Dataset entries
--------------------------------------------------

(** [Backend], with the methods of [NameBackend]; [Supports] is asked about the only
    feature, the codec. *)
Record Backend (S : Type) : Type := mkBackend {
  be_blocks :> BlockBackend S;
  be_Flush : S → res S;
  be_GetBlockIdByName : string → S → res (string * S);
  be_SetNameToBlockId : string → string → S → res S;
  be_GetBytesAvailable : S → res (Z * S);
  be_GetBytesUsed : S → res (Z * S);
  be_SupportsCodec : bool
}.
Arguments mkBackend {S} _ _ _ _ _ _ _.
Arguments be_blocks {S} _.
Arguments be_Flush {S} _ _.
Arguments be_GetBlockIdByName {S} _ _ _.
Arguments be_SetNameToBlockId {S} _ _ _ _.
Arguments be_GetBytesAvailable {S} _ _.
Arguments be_GetBytesUsed {S} _ _.
Arguments be_SupportsCodec {S} _.

(** The abstract content of a backend: metadata and data by id. *)
Abbreviation blockmap := (gmap string (BlockMetadata * string)).

(** What a client relies on.  The interface demands that StoreBlock meets a fresh id and
    the others an existing one; that a block has data when it is stored is the
    storage's business.  A backend may have room for some blocks only. *)
Class BlockStoreOk {S : Type} (be : BlockBackend S) := {
  bs_rep : S → blockmap → Prop;
  bs_accepts : Block → S → Prop;
  bs_GetBlockById : ∀ id s m, bs_rep s m →
    ∃ ob s', be_GetBlockById be id s = Ok (ob, s') ∧ bs_rep s' m ∧
      match ob, m !! id with
      | Some b, Some (md, d) => Id b = id ∧ Meta b = md ∧ (∀ d', Data b = Some d' → d' = d) ∧ hasBackend b = true
      | None, None => True
      | _, _ => False
      end;
  bs_GetBlockData : ∀ b s m md d, bs_rep s m → m !! Id b = Some (md, d) →
    ∃ s', be_GetBlockData be b s = Ok (Some d, s') ∧ bs_rep s' m;
  bs_GetBlockData_pure : ∀ b s m r s', bs_rep s m → be_GetBlockData be b s = Ok (r, s') → bs_rep s' m;
  bs_StoreBlock : ∀ b s m d, bs_rep s m → m !! Id b = None → Data b = Some d → bs_accepts b s →
    ∃ s', be_StoreBlock be b s = Ok s' ∧ bs_rep s' (<[Id b := (Meta b, d)]> m);
  bs_DeleteBlock : ∀ b s m x, bs_rep s m → m !! Id b = Some x →
    ∃ s', be_DeleteBlock be b s = Ok s' ∧ bs_rep s' (delete (Id b) m)
}.

(** UpdateBlock stores the metadata. *)
Class BlockUpdateOk {S : Type} (be : BlockBackend S) `{!BlockStoreOk be} := {
  bs_UpdateBlock : ∀ b s m md d, bs_rep s m → m !! Id b = Some (md, d) →
    ∃ s', be_UpdateBlock be b s = Ok (1%Z, s') ∧ bs_rep s' (<[Id b := (Meta b, d)]> m)
}.

(** ** proxyBackend *)

(** [proxyBackend.GetBlockById] marks the block as its own. *)
Definition proxy_GetBlockById {S : Type} (inner : Backend S) (id : string) (s : S)
  : res (option Block * S) :=
  let! r := be_GetBlockById inner id s in
  Ok (with_hasBackend true <$> r.1, r.2).

(** [SetBackend] of the proxy; every other method passes the call on. *)
Definition proxyBackend {S : Type} (inner : Backend S) : Backend S :=
  mkBackend
    (mkBlockBackend (be_GetBlockData inner) (proxy_GetBlockById inner) (be_DeleteBlock inner)
       (be_StoreBlock inner) (be_UpdateBlock inner))
    (be_Flush inner)
    (be_GetBlockIdByName inner) (be_SetNameToBlockId inner)
    (be_GetBytesAvailable inner) (be_GetBytesUsed inner) (be_SupportsCodec inner).

(** ** codecBackend *)

Section codec_backend.
Context {S R : Type} (inner : Backend S) (codec : Codec R).

(** The state is that of the backend with the random source of the codec. *)
Definition lift_state {A : Type} (m : S → res (A * S)) (s : S * R) : res (A * (S * R)) :=
  let! r := m s.1 in Ok (r.1, (r.2, s.2)).
Definition lift_unit (m : S → res S) (s : S * R) : res (S * R) :=
  let! r := m s.1 in Ok (r, s.2).

(** [codecBackend.GetBlockById]. *)
Definition codec_GetBlockById (id : string) (s : S * R) : res (option Block * (S * R)) :=
  let! r := lift_state (be_GetBlockById inner id) s in
  let b := with_hasBackend true <$> r.1 in
  match b with
  | None => Ok (b, r.2)
  | Some bl =>
      match Data bl with
      | None => Ok (b, r.2)
      | Some _ => Ok (Some (with_Data None bl), r.2)
      end
  end.

(** [codecBackend.GetBlockData]: a nil slice decodes like an empty one. *)
Definition codec_GetBlockData (bl : Block) (s : S * R) : res (option string * (S * R)) :=
  let! r := lift_state (be_GetBlockData inner bl) s in
  match DecodeBytes codec (default "" r.1) (Id bl) with
  | inl err => Panic ("Decoding failed" +:+ err)
  | inr b => Ok (Some b, r.2)
  end.

(** [codecBackend.StoreBlock]. *)
Definition codec_StoreBlock (bl : Block) (s : S * R) : res (S * R) :=
  let! dp := deref (Data bl) in
  match EncodeBytes codec dp (Id bl) s.2 with
  | (inl err, _) => Panic ("Encoding failed" +:+ err)
  | (inr b, rnd) =>
      let bl2 := with_Data (Some b) bl in
      lift_unit (be_StoreBlock inner bl2) (s.1, rnd)
  end.

(** A codecBackend whose embedded proxy has the backend. *)
Definition codecBackend : Backend (S * R) :=
  mkBackend
    (mkBlockBackend codec_GetBlockData codec_GetBlockById
       (λ b, lift_unit (be_DeleteBlock inner b)) codec_StoreBlock
       (λ b, lift_state (be_UpdateBlock inner b)))
    (lift_unit (be_Flush inner))
    (λ n, lift_state (be_GetBlockIdByName inner n)) (λ n i, lift_unit (be_SetNameToBlockId inner n i))
    (lift_state (be_GetBytesAvailable inner)) (lift_state (be_GetBytesUsed inner))
    (be_SupportsCodec inner).

End codec_backend.

(** [Storage.Init], the backend part.  [SetBackend] is a method of the embedded
    [proxyBackend] and returns that proxy: the codecBackend and the mapRunnerBackend
    around it are dropped. *)
Definition Storage_Init_Backend {S R : Type} (be : Backend S) (codec : option (Codec R)) : Backend S :=
  let be := match codec with Some _ => proxyBackend be | None => be end in
  proxyBackend be.

(** ** inMemoryBackend *)

Module InMemory.

Record inMemoryBackend : Type := mkInMemory { id2Block : gmap string Block; name2Id : gmap string string }.

Definition NewInMemoryBackend : inMemoryBackend := mkInMemory ∅ ∅.

Definition DeleteBlock (b : Block) (self : inMemoryBackend) : res inMemoryBackend :=
  Ok (mkInMemory (delete (Id b) (id2Block self)) (name2Id self)).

--------------------------------------------------

Print, without alteration, only the lines above between the one holding "be_GetBlockIdByName : string" and the one holding "the others an", inclusive.

  be_GetBlockIdByName : string → S → res (string * S);
  be_SetNameToBlockId : string → string → S → res S;
  be_GetBytesAvailable : S → res (Z * S);
  be_GetBytesUsed : S → res (Z * S);
  be_SupportsCodec : bool
}.
Arguments mkBackend {S} _ _ _ _ _ _ _.
Arguments be_blocks {S} _.
Arguments be_Flush {S} _ _.
Arguments be_GetBlockIdByName {S} _ _ _.
Arguments be_SetNameToBlockId {S} _ _ _ _.
Arguments be_GetBytesAvailable {S} _ _.
Arguments be_GetBytesUsed {S} _ _.
Arguments be_SupportsCodec {S} _.

(** The abstract content of a backend: metadata and data by id. *)
Abbreviation blockmap := (gmap string (BlockMetadata * string)).

(** What a client relies on.  The interface demands that StoreBlock meets a fresh id and
    the others an existing one; that a block has data when it is stored is the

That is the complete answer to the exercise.